** Opening RECORD SET block **
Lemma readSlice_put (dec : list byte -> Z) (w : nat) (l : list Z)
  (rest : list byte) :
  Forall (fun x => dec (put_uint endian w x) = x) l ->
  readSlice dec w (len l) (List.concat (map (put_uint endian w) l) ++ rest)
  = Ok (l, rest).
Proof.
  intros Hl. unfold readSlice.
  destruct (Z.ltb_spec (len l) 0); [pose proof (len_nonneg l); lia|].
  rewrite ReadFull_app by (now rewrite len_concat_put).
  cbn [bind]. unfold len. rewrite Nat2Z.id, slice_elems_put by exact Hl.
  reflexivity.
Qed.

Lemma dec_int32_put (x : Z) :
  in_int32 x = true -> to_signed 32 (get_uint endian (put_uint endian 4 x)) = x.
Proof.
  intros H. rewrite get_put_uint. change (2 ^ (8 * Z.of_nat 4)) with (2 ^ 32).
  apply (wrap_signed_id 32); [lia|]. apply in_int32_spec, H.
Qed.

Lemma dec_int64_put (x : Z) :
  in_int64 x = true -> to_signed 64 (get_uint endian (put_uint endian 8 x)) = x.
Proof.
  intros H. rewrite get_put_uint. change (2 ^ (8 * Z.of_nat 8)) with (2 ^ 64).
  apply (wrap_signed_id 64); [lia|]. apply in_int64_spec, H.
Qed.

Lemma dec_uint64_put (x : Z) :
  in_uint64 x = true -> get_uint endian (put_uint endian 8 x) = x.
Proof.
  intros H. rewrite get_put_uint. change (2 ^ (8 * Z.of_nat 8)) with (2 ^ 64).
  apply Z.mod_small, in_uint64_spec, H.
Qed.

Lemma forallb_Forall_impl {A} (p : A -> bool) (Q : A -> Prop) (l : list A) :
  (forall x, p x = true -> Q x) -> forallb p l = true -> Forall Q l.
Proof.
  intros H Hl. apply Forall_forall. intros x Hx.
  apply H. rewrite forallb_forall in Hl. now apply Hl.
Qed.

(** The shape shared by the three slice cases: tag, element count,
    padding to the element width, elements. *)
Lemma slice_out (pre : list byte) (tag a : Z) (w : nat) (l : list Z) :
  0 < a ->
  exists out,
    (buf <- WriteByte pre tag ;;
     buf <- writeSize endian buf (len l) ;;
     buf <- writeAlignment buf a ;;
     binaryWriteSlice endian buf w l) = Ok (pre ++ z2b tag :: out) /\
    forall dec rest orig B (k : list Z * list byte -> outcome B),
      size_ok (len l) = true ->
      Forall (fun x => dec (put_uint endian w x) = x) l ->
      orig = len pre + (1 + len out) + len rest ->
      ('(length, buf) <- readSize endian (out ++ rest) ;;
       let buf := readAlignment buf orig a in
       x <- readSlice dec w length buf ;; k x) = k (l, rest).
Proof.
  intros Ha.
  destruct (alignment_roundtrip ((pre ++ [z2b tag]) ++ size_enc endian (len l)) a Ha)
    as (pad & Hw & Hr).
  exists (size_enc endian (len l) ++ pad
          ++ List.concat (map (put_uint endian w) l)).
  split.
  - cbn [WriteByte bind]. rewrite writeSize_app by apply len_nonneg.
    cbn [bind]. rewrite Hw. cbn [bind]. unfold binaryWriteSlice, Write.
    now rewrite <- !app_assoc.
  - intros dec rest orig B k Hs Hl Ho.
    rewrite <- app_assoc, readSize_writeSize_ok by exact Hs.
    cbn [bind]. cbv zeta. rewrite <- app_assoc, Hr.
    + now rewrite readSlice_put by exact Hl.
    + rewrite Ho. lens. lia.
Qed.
** Closing RECORD SET block **
** Opening RECORD SET block **
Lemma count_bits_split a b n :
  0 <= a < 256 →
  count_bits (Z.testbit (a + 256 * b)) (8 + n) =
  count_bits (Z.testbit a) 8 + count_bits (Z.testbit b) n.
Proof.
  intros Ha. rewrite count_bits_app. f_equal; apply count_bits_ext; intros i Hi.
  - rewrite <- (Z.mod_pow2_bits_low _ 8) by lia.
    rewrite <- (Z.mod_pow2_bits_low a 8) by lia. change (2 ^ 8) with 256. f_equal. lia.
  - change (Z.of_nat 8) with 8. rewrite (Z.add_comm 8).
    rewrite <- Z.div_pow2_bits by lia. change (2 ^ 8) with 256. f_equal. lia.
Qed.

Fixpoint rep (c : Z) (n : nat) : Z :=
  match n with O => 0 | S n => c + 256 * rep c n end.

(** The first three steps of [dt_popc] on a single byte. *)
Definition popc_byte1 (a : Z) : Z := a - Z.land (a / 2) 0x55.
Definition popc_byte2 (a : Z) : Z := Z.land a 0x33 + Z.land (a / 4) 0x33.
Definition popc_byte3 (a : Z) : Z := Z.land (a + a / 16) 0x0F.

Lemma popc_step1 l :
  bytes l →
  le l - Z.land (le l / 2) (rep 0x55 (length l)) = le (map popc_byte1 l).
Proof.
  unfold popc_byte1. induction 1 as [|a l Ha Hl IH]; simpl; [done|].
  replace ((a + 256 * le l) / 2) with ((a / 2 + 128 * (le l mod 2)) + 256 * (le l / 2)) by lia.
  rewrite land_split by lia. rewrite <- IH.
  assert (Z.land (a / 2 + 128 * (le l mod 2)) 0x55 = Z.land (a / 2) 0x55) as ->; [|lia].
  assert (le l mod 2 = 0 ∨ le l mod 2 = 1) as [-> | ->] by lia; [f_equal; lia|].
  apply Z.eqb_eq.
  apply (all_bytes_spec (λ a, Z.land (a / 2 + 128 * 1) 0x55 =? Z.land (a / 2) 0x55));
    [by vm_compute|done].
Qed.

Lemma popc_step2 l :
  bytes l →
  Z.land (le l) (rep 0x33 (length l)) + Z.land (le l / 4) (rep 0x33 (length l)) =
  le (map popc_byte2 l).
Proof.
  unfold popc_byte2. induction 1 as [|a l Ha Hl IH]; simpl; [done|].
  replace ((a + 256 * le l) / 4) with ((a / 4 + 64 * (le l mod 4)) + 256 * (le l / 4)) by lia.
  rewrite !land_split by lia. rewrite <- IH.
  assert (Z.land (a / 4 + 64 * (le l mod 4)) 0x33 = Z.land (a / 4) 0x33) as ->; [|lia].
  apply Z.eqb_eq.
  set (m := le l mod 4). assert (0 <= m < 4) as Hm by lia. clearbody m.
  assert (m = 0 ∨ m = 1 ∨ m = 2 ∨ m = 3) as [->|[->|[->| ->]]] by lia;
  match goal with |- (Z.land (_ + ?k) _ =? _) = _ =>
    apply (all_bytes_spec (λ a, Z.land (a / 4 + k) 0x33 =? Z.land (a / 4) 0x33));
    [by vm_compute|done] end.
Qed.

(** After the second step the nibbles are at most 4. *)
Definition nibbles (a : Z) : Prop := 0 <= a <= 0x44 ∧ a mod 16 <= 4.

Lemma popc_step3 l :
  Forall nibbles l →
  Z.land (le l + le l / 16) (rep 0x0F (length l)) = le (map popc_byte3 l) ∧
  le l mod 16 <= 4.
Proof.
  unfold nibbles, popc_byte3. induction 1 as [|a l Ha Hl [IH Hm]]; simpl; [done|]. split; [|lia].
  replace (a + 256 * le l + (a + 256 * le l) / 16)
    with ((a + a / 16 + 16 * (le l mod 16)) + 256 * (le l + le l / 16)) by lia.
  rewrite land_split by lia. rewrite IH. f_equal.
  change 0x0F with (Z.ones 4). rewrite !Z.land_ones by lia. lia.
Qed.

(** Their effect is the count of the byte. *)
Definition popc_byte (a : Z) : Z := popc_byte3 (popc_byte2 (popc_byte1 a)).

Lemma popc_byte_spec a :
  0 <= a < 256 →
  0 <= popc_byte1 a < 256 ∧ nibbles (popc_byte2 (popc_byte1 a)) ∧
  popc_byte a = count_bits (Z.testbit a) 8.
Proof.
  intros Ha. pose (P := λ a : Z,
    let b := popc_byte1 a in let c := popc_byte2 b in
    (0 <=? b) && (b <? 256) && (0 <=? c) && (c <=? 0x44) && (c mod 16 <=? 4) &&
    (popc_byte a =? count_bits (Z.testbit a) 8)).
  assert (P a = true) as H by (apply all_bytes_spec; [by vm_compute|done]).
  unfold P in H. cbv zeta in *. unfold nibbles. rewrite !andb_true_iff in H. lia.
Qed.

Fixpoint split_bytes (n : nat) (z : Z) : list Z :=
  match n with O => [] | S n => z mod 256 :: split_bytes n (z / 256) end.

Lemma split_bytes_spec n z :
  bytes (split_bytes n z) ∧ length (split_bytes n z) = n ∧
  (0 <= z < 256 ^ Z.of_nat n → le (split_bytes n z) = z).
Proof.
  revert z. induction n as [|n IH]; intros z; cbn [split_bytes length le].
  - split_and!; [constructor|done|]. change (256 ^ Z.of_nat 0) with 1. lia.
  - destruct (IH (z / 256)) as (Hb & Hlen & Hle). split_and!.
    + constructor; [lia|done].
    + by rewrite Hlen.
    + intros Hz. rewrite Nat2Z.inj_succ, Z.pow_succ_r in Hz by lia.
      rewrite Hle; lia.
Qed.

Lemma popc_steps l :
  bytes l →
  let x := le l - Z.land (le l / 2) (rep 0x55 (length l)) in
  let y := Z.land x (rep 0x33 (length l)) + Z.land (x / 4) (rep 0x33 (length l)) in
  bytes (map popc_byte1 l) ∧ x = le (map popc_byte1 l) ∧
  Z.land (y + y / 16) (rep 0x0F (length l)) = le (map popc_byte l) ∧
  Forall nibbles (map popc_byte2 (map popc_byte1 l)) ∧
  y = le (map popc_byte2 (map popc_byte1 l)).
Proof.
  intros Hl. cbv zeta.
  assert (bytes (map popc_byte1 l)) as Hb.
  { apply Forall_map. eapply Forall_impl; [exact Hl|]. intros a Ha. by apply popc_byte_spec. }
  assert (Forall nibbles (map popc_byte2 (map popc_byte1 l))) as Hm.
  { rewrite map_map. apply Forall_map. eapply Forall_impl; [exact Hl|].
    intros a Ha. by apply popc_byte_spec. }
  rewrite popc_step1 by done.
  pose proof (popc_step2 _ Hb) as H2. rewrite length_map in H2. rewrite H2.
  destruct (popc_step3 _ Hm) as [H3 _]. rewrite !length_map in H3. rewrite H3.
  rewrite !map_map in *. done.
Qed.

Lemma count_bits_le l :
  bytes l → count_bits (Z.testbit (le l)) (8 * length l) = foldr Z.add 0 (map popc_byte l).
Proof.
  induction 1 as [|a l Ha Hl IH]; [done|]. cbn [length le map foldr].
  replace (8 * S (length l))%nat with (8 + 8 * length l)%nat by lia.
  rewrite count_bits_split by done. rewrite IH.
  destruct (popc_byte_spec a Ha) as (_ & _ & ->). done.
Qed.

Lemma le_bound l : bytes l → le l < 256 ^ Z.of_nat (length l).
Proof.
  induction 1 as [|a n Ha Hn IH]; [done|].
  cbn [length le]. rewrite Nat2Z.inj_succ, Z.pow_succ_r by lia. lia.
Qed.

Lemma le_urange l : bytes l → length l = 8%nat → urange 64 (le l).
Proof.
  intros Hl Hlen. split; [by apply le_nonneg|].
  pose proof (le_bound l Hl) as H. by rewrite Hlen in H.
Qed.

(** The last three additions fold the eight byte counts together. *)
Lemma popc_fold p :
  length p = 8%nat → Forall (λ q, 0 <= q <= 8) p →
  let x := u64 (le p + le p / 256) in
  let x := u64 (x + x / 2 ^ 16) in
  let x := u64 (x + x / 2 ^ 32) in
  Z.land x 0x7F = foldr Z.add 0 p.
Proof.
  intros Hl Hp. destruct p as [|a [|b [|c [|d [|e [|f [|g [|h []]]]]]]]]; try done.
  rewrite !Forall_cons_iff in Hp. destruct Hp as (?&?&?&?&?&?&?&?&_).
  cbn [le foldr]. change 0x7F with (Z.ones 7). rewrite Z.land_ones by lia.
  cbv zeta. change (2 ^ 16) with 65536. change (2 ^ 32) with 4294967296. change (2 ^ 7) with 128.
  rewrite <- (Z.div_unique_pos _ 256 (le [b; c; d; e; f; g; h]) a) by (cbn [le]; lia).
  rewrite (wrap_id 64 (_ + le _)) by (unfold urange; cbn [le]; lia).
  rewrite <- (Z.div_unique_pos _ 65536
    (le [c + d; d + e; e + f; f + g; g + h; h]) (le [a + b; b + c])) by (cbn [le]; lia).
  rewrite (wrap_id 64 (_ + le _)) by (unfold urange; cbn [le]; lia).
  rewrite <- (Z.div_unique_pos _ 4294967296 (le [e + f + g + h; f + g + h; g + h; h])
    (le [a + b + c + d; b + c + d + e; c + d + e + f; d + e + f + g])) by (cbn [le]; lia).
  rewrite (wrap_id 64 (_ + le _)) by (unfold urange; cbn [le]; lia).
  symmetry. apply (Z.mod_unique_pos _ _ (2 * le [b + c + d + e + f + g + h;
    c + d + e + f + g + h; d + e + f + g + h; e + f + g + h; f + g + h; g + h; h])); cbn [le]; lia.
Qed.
** Closing RECORD SET block **
** Opening RECORD SET block **
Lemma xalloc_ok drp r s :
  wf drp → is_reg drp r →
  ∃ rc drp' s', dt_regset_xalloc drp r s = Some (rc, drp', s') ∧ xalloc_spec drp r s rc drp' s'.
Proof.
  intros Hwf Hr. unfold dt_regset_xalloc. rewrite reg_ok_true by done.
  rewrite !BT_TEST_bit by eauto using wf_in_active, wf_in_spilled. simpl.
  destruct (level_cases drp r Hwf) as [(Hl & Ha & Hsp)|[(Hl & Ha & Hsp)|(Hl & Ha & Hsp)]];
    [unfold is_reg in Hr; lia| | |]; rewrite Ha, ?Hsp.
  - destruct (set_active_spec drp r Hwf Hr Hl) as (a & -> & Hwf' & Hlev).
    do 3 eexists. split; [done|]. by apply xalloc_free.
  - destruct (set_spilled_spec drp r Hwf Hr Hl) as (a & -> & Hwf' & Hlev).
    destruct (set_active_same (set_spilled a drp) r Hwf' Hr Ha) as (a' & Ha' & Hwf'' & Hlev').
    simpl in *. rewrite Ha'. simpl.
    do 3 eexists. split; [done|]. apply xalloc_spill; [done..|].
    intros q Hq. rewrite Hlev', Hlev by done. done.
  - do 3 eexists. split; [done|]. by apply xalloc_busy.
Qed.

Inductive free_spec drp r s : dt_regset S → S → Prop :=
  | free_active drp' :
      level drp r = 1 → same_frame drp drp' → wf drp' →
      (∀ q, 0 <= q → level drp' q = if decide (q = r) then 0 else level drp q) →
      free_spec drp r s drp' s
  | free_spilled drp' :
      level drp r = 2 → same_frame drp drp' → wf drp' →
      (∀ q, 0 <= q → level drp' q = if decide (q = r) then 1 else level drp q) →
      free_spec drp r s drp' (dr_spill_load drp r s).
** Closing RECORD SET block **
** TASK REQUIREMENTS **
Your task for the entries above: copy exactly the span starting with the line with "set (m := le" and going on through the line with "Z.land (le l +", both lines included, and nothing else.

** ANSWER TO THIS PROBLEM **
  set (m := le l mod 4). assert (0 <= m < 4) as Hm by lia. clearbody m.
  assert (m = 0 ∨ m = 1 ∨ m = 2 ∨ m = 3) as [->|[->|[->| ->]]] by lia;
  match goal with |- (Z.land (_ + ?k) _ =? _) = _ =>
    apply (all_bytes_spec (λ a, Z.land (a / 4 + k) 0x33 =? Z.land (a / 4) 0x33));
    [by vm_compute|done] end.
Qed.

(** After the second step the nibbles are at most 4. *)
Definition nibbles (a : Z) : Prop := 0 <= a <= 0x44 ∧ a mod 16 <= 4.

Lemma popc_step3 l :
  Forall nibbles l →
  Z.land (le l + le l / 16) (rep 0x0F (length l)) = le (map popc_byte3 l) ∧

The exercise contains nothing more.